━━ Supplied material

(* ===== verification/Prelude.v ===== *)
(** * Tire Health Service: a verification development

    The service scores the condition of a vehicle's tires.  It runs as two processes: a bootstrap
    process that exchanges a secret for a token and keeps the token file within its lease,
    and an analytics process that subscribes to fifteen signals of a data broker, cuts exercises
    out of them, assesses them, records assessments and advisories durably, sends them to a
    backend through an outbox and to the vehicle's gateway through the broker, and accepts resets
    for demonstrations.  This development models the C++ sources under src/ (file names below are
    relative to it) and proves what makes them correct.  Names are the source's where possible.

    ** Conventions

    Fallible code returns [res] (an exception is a value of [exn]); code over state returns the
    state it leaves also when it throws, so what was changed before a throw stays changed.  The
    durable store and the handlers over it may also be stopped ([Stopped] of [outcome]): the
    machine carries the number of steps it still makes and what an interrupted write leaves.
    Integers are [Z]; where the C++ type wraps or truncates the model does ([mod], [to_int]).
    Doubles are [spec_float] of binary64 with the operations of IEEE 754 (Float64).  Maps of
    strings are ordered association lists where the order is visible in a text ([Object]) and
    stdpp's finite maps elsewhere (directories, header fields, the log).

    ** Files, parts and sources

    - Prelude: exceptions, the monad of fallible code, tactics.  Chars: characters and strings.
    - Sha256 (src/runtime/sha256.cpp), Uuid (src/runtime/uuid.cpp, random_uuid and is_uuid),
      Float64 (the double operations the sources use).
    - Json (include/tire_health/runtime/json.hpp, src/runtime/json.cpp and canonical of
      src/runtime/protocol.cpp), JsonFacts: the parser's and the canonical form's theorems.
    - Time (date_time, utc_timestamp), Protocol (the rest of src/runtime/protocol.cpp), Http
      (parse_http_response, post_backend, post_demo_control of src/runtime/posix.cpp), Transport
      (wait, exchange and exchange_credential there), Files (its readers and writers of files).
    - Identity (include/tire_health/service_identity.hpp, src/runtime/application.cpp).
    - Model (first half of src/model.cpp: assess, extract_features, EpisodeEngine), Messages (its
      second half), Fits: the nesting of what is stored.
    - StateCheck (validate_state of src/state.cpp), Store (StateStore as a machine of directory
      operations), StoreFacts and OutboxFacts (its lemmas), StoreSpec (its contract), Faults (its
      writes, removals, replay and commit call by call, where any call may fail, those of the
      catch clauses too).
    - Observation and Ledger (include/aosedge/function_observation.hpp: content, FunctionFacts,
      FunctionObservation), LedgerSpec and FactsSpec (their contracts), Directories (how the
      constructor makes its directory).
    - Service (src/runtime.cpp, one definition per handler of Runtime), ServiceFacts (a weakest
      precondition calculus and what every handler keeps), ServiceSpec (the runtime as a system
      of steps: [Event], [handle], [System], [step]), ResetSpec (advisories and demo resets),
      QueueSpec (what happens to queued messages).
    - Session (include/tire_health/runtime/session_reconnect.hpp, readiness_publication.hpp and
      the names of src/runtime/token_session.cpp), Tokens (the rest of that file over a tree of
      nodes, and read_private_token of src/runtime/application.cpp), Bootstrap (the credential
      loop of src/runtime/bootstrap_main.cpp), Process (main and stop_child there).
    - Analytics, Delivery, Subscription, MainLoop (src/runtime/grpc_main.cpp: log and shared
      state; deliver; the pieces of subscribe; subscribe, the session loop and main).  Each
      thread's code is a computation over the shared runtime and its own variables; [others] says
      which handlers the other threads run between two of its own, so every theorem there holds of
      every interleaving of handlers ([renewal_keeps_work] asks that only the delivery thread's
      run once [subscribe] has ended, as the joins of its destructors see to).
    - Contexts (the threads of one subscribe there: the contexts of their calls, the mutex and the
      flags they share, cancellation, start, unwinding and joins), as one step function over three
      program counters.  Texts (what Log::state writes, and the request for a token of
      src/runtime/protocol.cpp).
    - Demo (include/tire_health/runtime/demo_mock.hpp and demo_no_telemetry.hpp).

    ** How the parts interact

    The store promises ([StoreSpec]): a commit happens entirely or not at all and recovery can be
    restarted.  On it the runtime's handlers keep [served]: a store at rest whose state passes
    validate_state; [steps] is what each of them does to the durable state, and [service_history]
    follows for any sequence of events, stops and starts.  The threads of the analytics process
    are proved against that system: the delivery thread and the main thread are histories
    ([deliver_history], [analytics_main_history]), so they discharge what the histories ask of
    their caller (accept is called only for a message that is not blocked, metadata is of a
    checked index).  The observation stream is the second durable object; its contract is
    [stream_safe] with the operations' own theorems.  Between the two processes stand the token
    file and the child's start: [token_handover] says that the token one process accepts from the
    exchange is the one the other reads, [child_accepts] that the start-up checks of the analytics
    process ([analytics_start]) accept what the bootstrap process ([bootstrap_main]) gives it.
    A session's threads meet twice: in the handlers they call, where MainLoop and Delivery let the
    others run, and in the contexts of their calls, where Contexts does; there a handler is one
    step whose result is a [Choice], and a call is a place where a thread may stay until its
    context is cancelled or its deadline has come.
    [exchange_with] is the exchange of bytes the requests of Http take as an argument, and
    [reading_atomic] lets the rest of the development speak of the bytes of a file.

    ** What the theorems show

    - Durability: [commit_atomic], [recovery_restartable], [durable_write_refines],
      [failed_commit], [acknowledge_exact], [pending_least], [messages_kept],
      [backend_unreachable], [stream_safe], [stream_reopens], [observe_keeps_attempted],
      [accept_first], [atomic_private_file_atomic], [directory_prepared].
    - The service and its threads: [service_history], [next_advisory_durable],
      [gateway_status_guarded], [reset_command_once], [reset_memory], [deliver_history],
      [analytics_main_history], [renewal_keeps_work] (what the end of a session keeps and what it
      drops), [advisory_turn_durable], [demo_history].
    - A session's threads: [interruption_cancels] (no call of an interrupted session is left
      uncancelled), [session_ends] and [unwinding_ends] (no deadlock, and a bound on the steps),
      [unavailable_sticky].
    - Processes, sessions and tokens: [bootstrap_leaves_nothing], [child_accepts],
      [token_sessions], [token_directory_exact], [token_handover], [token_within_lease],
      [parse_credential_ok], [readiness_due].
    - The model: [engine_reports_exercises], [exercise_ends], [band_hysteresis], [assess_score],
      [extract_features_defined].
    - Inputs and formats: [exchange_exact], [post_backend_total], [reading_atomic],
      [parse_http_response_total], [verify_metadata_exact], [update_collects],
      [complete_frame_spec], [canonical_roundtrip], [parse_json_total], [facts_typed],
      [uuid_text_roundtrip], [metadata_binding_roundtrip], [utc_timestamp_order], [log_bounded],
      [log_output_read], [credential_request_read].
    - What the modelling found: [torn_journal_refused], [failed_cleanup_refused],
      [failed_commit_splits], [reset_memory], [busy_renewal_reported] and [delivery_misreported] state behaviours the sources' comments or
      names do not promise.

    ** Bounds and fuel

    The JSON parser's fuel is the length of its text plus its depth bound of 24; [parse_json_total]
    shows that it never runs out.  The chunk loop's fuel is the length of the body.  An opening
    makes at most [open_steps] = 29 steps.  Loops over system calls recurse on the list of the
    calls' answers; [exchange_ends], [post_backend_total], [reading_atomic] and
    [write_loop_ends] say when a list is long enough.  Contexts has no fuel: [exec] runs a list of
    steps, and 54 and 50 bound how long such lists are.  The outbox holds at most 256 messages of 16384 bytes
    and two MiB, the ledger 64 messages and 700000 bytes, a state 131072 bytes.

    ** Not modelled

    The system calls themselves: what sockets, files, directories, clocks, fork, exec and signals
    answer is in the arguments ([connection], [read_answer], [write_answer], [Calls], [Host],
    [World]), and sleeping has no effect.  The directories of StateStore (the function directory
    of src/state.cpp) follow links, which the tree of Tokens does not resolve.  The generated gRPC
    client is third-party code: what its calls yield in a session is [SessionScript], and that a
    call whose context is cancelled or has a deadline ends is what [blocked] of Contexts uses.  In
    Contexts the time a sleep or a deadline takes is not measured, and std::thread's own failures
    are those of its start.  In Faults the calls that only look (lstat, the reading of the queue's
    files) do not fail by themselves.  In Process the destructor's removal of the session's empty
    directory succeeds; [destroy_calls] of Tokens has its failure.  The build files, tests and tools are no part of the service. *)
From Stdlib Require Import ZArith Lia Bool Ascii String.
From stdpp Require Import gmap strings list.
Local Open Scope Z_scope.

(** ** Exceptions and fallible computations *)

(** What a C++ function of the program may throw.  The two standard classes the code
    constructs carry their [what()] text; [std::get] on the wrong alternative and
    [std::map::at] on a missing key throw the library's own exceptions.  [FuelExhausted] is no
    exception of the program: a fuelled definition returns it when its fuel runs out, and each
    such definition has a theorem that this does not happen. *)
Inductive exn :=
  | InvalidArgument (what : string)
  | RuntimeError (what : string)
  | BadVariantAccess
  | OutOfRange
  | FuelExhausted.

#[export] Instance exn_eq_dec : EqDecision exn.
Proof. solve_decision. Defined.

Inductive res (A : Type) :=
  | Ok (a : A)
  | Err (e : exn).
Arguments Ok {A} _.
Arguments Err {A} _.

#[export] Instance res_eq_dec {A} `{EqDecision A} : EqDecision (res A).
Proof. solve_decision. Defined.
#[export] Instance res_mret : MRet res := @Ok.
#[export] Instance res_mbind : MBind res := fun A B f m =>
  match m with Ok a => f a | Err e => Err e end.
#[export] Instance res_fmap : FMap res := fun A B f m =>
  match m with Ok a => Ok (f a) | Err e => Err e end.

(** [if (!b) throw e;] *)
Definition require (b : bool) (e : exn) : res unit := if b then Ok tt else Err e.
(** [if (b) throw e;] *)
Definition throw_if (b : bool) (e : exn) : res unit := if b then Err e else Ok tt.
Definition of_option {A} (e : exn) (o : option A) : res A :=
  match o with Some a => Ok a | None => Err e end.
(** [try { return m; } catch (...) { return d; }] *)
Definition catch_all {A} (m : res A) (d : A) : A := match m with Ok a => a | Err _ => d end.
Definition is_ok {A} (m : res A) : bool := match m with Ok _ => true | Err _ => false end.

Section ResLemmas.
Context {A B : Type}.
Implicit Types (m : res A) (k : A -> res B).

Lemma bind_Ok m k b : (m ≫= k) = Ok b <-> exists a, m = Ok a /\ k a = Ok b.
Proof. destruct m; cbn; naive_solver. Qed.
Lemma bind_Err m k e :
  (m ≫= k) = Err e <-> m = Err e \/ exists a, m = Ok a /\ k a = Err e.
Proof. destruct m; cbn; naive_solver. Qed.
Lemma of_option_Ok e (o : option A) a : of_option e o = Ok a <-> o = Some a.
Proof. destruct o; cbn; naive_solver. Qed.
Lemma is_ok_iff m : is_ok m = true <-> exists a, m = Ok a.
Proof. destruct m; cbn; naive_solver. Qed.
End ResLemmas.

(** Injectivity that keeps the terms folded, unlike [injection]. *)
Lemma Ok_inj {A} (a b : A) : Ok a = Ok b -> a = b.
Proof. congruence. Qed.
Lemma require_Ok b e u : require b e = Ok u <-> b = true.
Proof. destruct b, u; cbn; naive_solver. Qed.
Lemma throw_if_Ok b e u : throw_if b e = Ok u <-> b = false.
Proof. destruct b, u; cbn; naive_solver. Qed.

(** Splits hypotheses that say a monadic computation returned. *)
Ltac inv_res :=
  repeat match goal with
  | H : mbind _ _ = Ok _ |- _ => apply bind_Ok in H; destruct H as (? & ? & ?)
  | H : require _ _ = Ok _ |- _ => apply require_Ok in H
  | H : throw_if _ _ = Ok _ |- _ => apply throw_if_Ok in H
  | H : of_option _ _ = Ok _ |- _ => apply of_option_Ok in H
  | H : Ok _ = Ok _ |- _ => injection H as H; try subst
  | H : Err _ = Ok _ |- _ => discriminate H
  | H : mret _ = Ok _ |- _ => unfold mret, res_mret in H
  | H : prod _ _ |- _ => destruct H
  | H : unit |- _ => destruct H
  end.

(** Case analysis on the booleans of the code: one step of [if]/[match]. *)
Ltac case_code :=
  match goal with
  | |- context [if ?b then _ else _] => let E := fresh "E" in destruct b eqn:E
  | |- context [match ?x with _ => _ end] => let E := fresh "E" in destruct x eqn:E
  end.

(** Case analysis on a conjunction of tests in the goal. *)
Ltac case_and :=
  match goal with
  | |- context [?a && ?b] => let E := fresh "E" in destruct (a && b) eqn:E
  end.

(** Turns boolean tests in hypotheses into propositions [lia] understands. *)
Ltac b2p :=
  repeat match goal with
  | H : (_ && _) = true |- _ => apply andb_true_iff in H; destruct H
  | H : (_ || _) = false |- _ => apply orb_false_iff in H; destruct H
  | H : negb _ = true |- _ => apply negb_true_iff in H
  | H : negb _ = false |- _ => apply negb_false_iff in H
  | H : (_ <? _) = true |- _ => apply Z.ltb_lt in H
  | H : (_ <? _) = false |- _ => apply Z.ltb_ge in H
  | H : (_ <=? _) = true |- _ => apply Z.leb_le in H
  | H : (_ <=? _) = false |- _ => apply Z.leb_gt in H
  | H : (_ =? _) = true |- _ => apply Z.eqb_eq in H
  | H : (_ =? _) = false |- _ => apply Z.eqb_neq in H
  end.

━━━━

*What is being asked:* With the first line of the material as the start and the line containing "parts and sources" as the end, repeat that span exactly and add nothing.

*Result for this exercise:*
(* ===== verification/Prelude.v ===== *)
(** * Tire Health Service: a verification development

    The service scores the condition of a vehicle's tires.  It runs as two processes: a bootstrap
    process that exchanges a secret for a token and keeps the token file within its lease,
    and an analytics process that subscribes to fifteen signals of a data broker, cuts exercises
    out of them, assesses them, records assessments and advisories durably, sends them to a
    backend through an outbox and to the vehicle's gateway through the broker, and accepts resets
    for demonstrations.  This development models the C++ sources under src/ (file names below are
    relative to it) and proves what makes them correct.  Names are the source's where possible.

    ** Conventions

    Fallible code returns [res] (an exception is a value of [exn]); code over state returns the
    state it leaves also when it throws, so what was changed before a throw stays changed.  The
    durable store and the handlers over it may also be stopped ([Stopped] of [outcome]): the
    machine carries the number of steps it still makes and what an interrupted write leaves.
    Integers are [Z]; where the C++ type wraps or truncates the model does ([mod], [to_int]).
    Doubles are [spec_float] of binary64 with the operations of IEEE 754 (Float64).  Maps of
    strings are ordered association lists where the order is visible in a text ([Object]) and
    stdpp's finite maps elsewhere (directories, header fields, the log).

    ** Files, parts and sources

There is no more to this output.